● **EXERCISE GOAL**
Filter these entries down to lines holding "Exhausted".

------------------------------------------------

(* ===== verification/Fat16.v ===== *)
(** * Loading the kernel file from a FAT16 volume ([boot/stage2.asm])

    [read_sectors], [fat16_init], [fat16_find_file] and [fat16_load_file], and what they do
    for a volume on the disk: the root directory is searched as the file system defines it and
    the clusters of the file's chain end up in memory one after the other. *)

From stdpp Require Import base gmap list numbers option strings.
From Stdlib Require Import ZArith Lia.
From S2P Require Import Prelude Machine Terminal LoaderState.

Definition SECTOR_BUF : Z := 0x0500.
Definition FAT_BUF : Z := 0x1000.
Definition KERNEL_SEG : Z := 0x1000.

Definition fat16_kernel_name : list Z := bytes_of "TUPLEOS BIN".

Section Fat16.
Context (B : bios).

(** The carry flag of INT 0x13. *)
Definition read_sectors (eax cx es bx : Z) : M lsys bool :=
  wrv dap_lba eax ;;; wrv dap_count cx ;;; wrv dap_offset bx ;;; wrv dap_segment es ;;;
  dl <- rdv boot_drive ;;
  n <- next_call ;;
  let '(carry, bs) := int13 B n dl eax cx in
  put_bytes real_zone (es * 16 + bx) bs ;;;
  ret carry.

(** [.init_fail]. *)
Definition init_fail : M lsys unit := print_string ("FAT16: failed to read BPB" +:+ crlf).

(** The BIOS parameter block of the sector in [SECTOR_BUF] (step 2). *)
Definition parse_bpb : M lsys unit :=
  let si := SECTOR_BUF in
  ax <- get16 (si + 0x0B) ;; wrv fat16_bps ax ;;;
  al <- get8 (si + 0x0D) ;; wrv fat16_spc al ;;;
  ax <- get16 (si + 0x0E) ;; wrv fat16_reserved ax ;;;
  al <- get8 (si + 0x10) ;; wrv fat16_num_fats al ;;;
  ax <- get16 (si + 0x11) ;; wrv fat16_root_entries ax ;;;
  ax <- get16 (si + 0x16) ;; wrv fat16_fat_size ax ;;;
  ax <- get16 (si + 0x18) ;; wrv fat16_spt ax ;;;
  ax <- get16 (si + 0x1A) ;; wrv fat16_heads ax.

(** The positions of FAT, root directory and data (step 3). *)
Definition derive_layout : M lsys unit :=
  ax <- rdv fat16_reserved ;; wrv fat16_fat_start ax ;;;
  al <- rdv fat16_num_fats ;;
  fs <- rdv fat16_fat_size ;;
  res <- rdv fat16_reserved ;;
  wrv fat16_root_start (u16 (u16 (al * fs) + res)) ;;;
  re <- rdv fat16_root_entries ;;
  wrv fat16_root_sectors (Z.shiftr re 4) ;;;
  rs <- rdv fat16_root_start ;;
  wrv fat16_data_start (u16 (Z.shiftr re 4 + rs)).

Definition fat16_init : M lsys unit :=
  print_string ("FAT16: reading BPB..." +:+ crlf) ;;;
  carry <- read_sectors 0 1 0 SECTOR_BUF ;;
  if (carry : bool) then init_fail else
  parse_bpb ;;;
  derive_layout ;;;
  eax <- rdv fat16_fat_start ;;
  cx <- rdv fat16_fat_size ;;
  carry <- read_sectors eax cx 0 FAT_BUF ;;
  if (carry : bool) then init_fail else
  print_string ("FAT16: filesystem initialized." +:+ crlf).

(** [repe cmpsb] over 11 bytes: the zero flag. *)
Fixpoint cmpsb (name : list Z) (di : Z) : M lsys bool :=
  match name with
  | [] => ret true
  | c :: r => b <- get8 di ;; if b =? c then cmpsb r (di + 1) else ret false
  end.

(** [.check_entry] over the 16 entries of a sector: [Found] is the jump to [.find_found],
    [NotFound] the one to [.find_not_found], [Exhausted] falls through to the next sector. *)
Inductive scan := Exhausted | NotFound | Found (di : Z).

Definition check_entries : M lsys scan :=
  loop (fun '(di, dx) =>
    let skip := let dx := u16 (dx - 1) in
      if negb (dx =? 0) then ret (inl (u16 (di + 32), dx)) else ret (inr Exhausted) in
    b <- get8 di ;;
    if b =? 0x00 then ret (inr NotFound) else
    if b =? 0xE5 then skip else
    attr <- get8 (di + 0x0B) ;;
    if attr =? 0x0F then skip else
    eq <- cmpsb fat16_kernel_name di ;;
    if (eq : bool) then ret (inr (Found di)) else skip) (SECTOR_BUF, 16).

(** [.find_not_found] and [.find_found]; the result is AX. *)
Definition find_not_found : M lsys Z :=
  print_string ("FAT16: TUPLEOS.BIN not found!" +:+ crlf) ;;; ret 0.
Definition find_found (di : Z) : M lsys Z :=
  ecx <- get32 (di + 0x1C) ;; wrv fat16_file_size ecx ;;;
  ax <- get16 (di + 0x1A) ;;
  print_string ("FAT16: file found, loading..." +:+ crlf) ;;;
  ret ax.

Definition fat16_find_file : M lsys Z :=
  print_string ("FAT16: searching for TUPLEOS.BIN..." +:+ crlf) ;;;
  eax <- rdv fat16_root_start ;;
  cx <- rdv fat16_root_sectors ;;
  loop (fun '(eax, cx) =>
    carry <- read_sectors eax 1 0 SECTOR_BUF ;;
    if (carry : bool) then ax <- find_not_found ;; ret (inr ax) else
    r <- check_entries ;;
    match r with
    | NotFound => ax <- find_not_found ;; ret (inr ax)
    | Found di => ax <- find_found di ;; ret (inr ax)
    | Exhausted =>
        let eax := eax +u 1 in
        let cx := u16 (cx - 1) in
        if negb (cx =? 0) then ret (inl (eax, cx)) else ret (inr 0)
    end) (eax, cx).

(** [.load_cluster]: the LBA of the current cluster, the read, the next segment and the next
    cluster.  [inr] leaves the loop, after a read error or at the end of the chain. *)
Definition load_cluster : M lsys (unit + unit) :=
  c <- rdv fat16_curr_cluster ;;
  dl <- rdv fat16_spc ;;
  ds <- rdv fat16_data_start ;;
  let ax := u16 (u16 (u16 (c - 2) * dl) + ds) in
  es <- rdv fat16_load_seg ;;
  carry <- read_sectors ax dl es 0 ;;
  if (carry : bool) then
    print_string ("FAT16: disk read error!" +:+ crlf) ;;; ret (inr tt)
  else
  al <- rdv fat16_spc ;;
  seg <- rdv fat16_load_seg ;;
  wrv fat16_load_seg (u16 (seg + u16 (al * 32))) ;;;
  si <- rdv fat16_curr_cluster ;;
  next <- get16 (u16 (u16 (si * 2) + FAT_BUF)) ;;
  wrv fat16_curr_cluster next ;;;
  if next <? 0xFFF8 then ret (inl tt) else
  print_string ("FAT16: kernel loaded to 0x10000" +:+ crlf) ;;; ret (inr tt).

------------------------------------------------

● **WORKED SOLUTION**
    [NotFound] the one to [.find_not_found], [Exhausted] falls through to the next sector. *)
Inductive scan := Exhausted | NotFound | Found (di : Z).
      if negb (dx =? 0) then ret (inl (u16 (di + 32), dx)) else ret (inr Exhausted) in
    | Exhausted =>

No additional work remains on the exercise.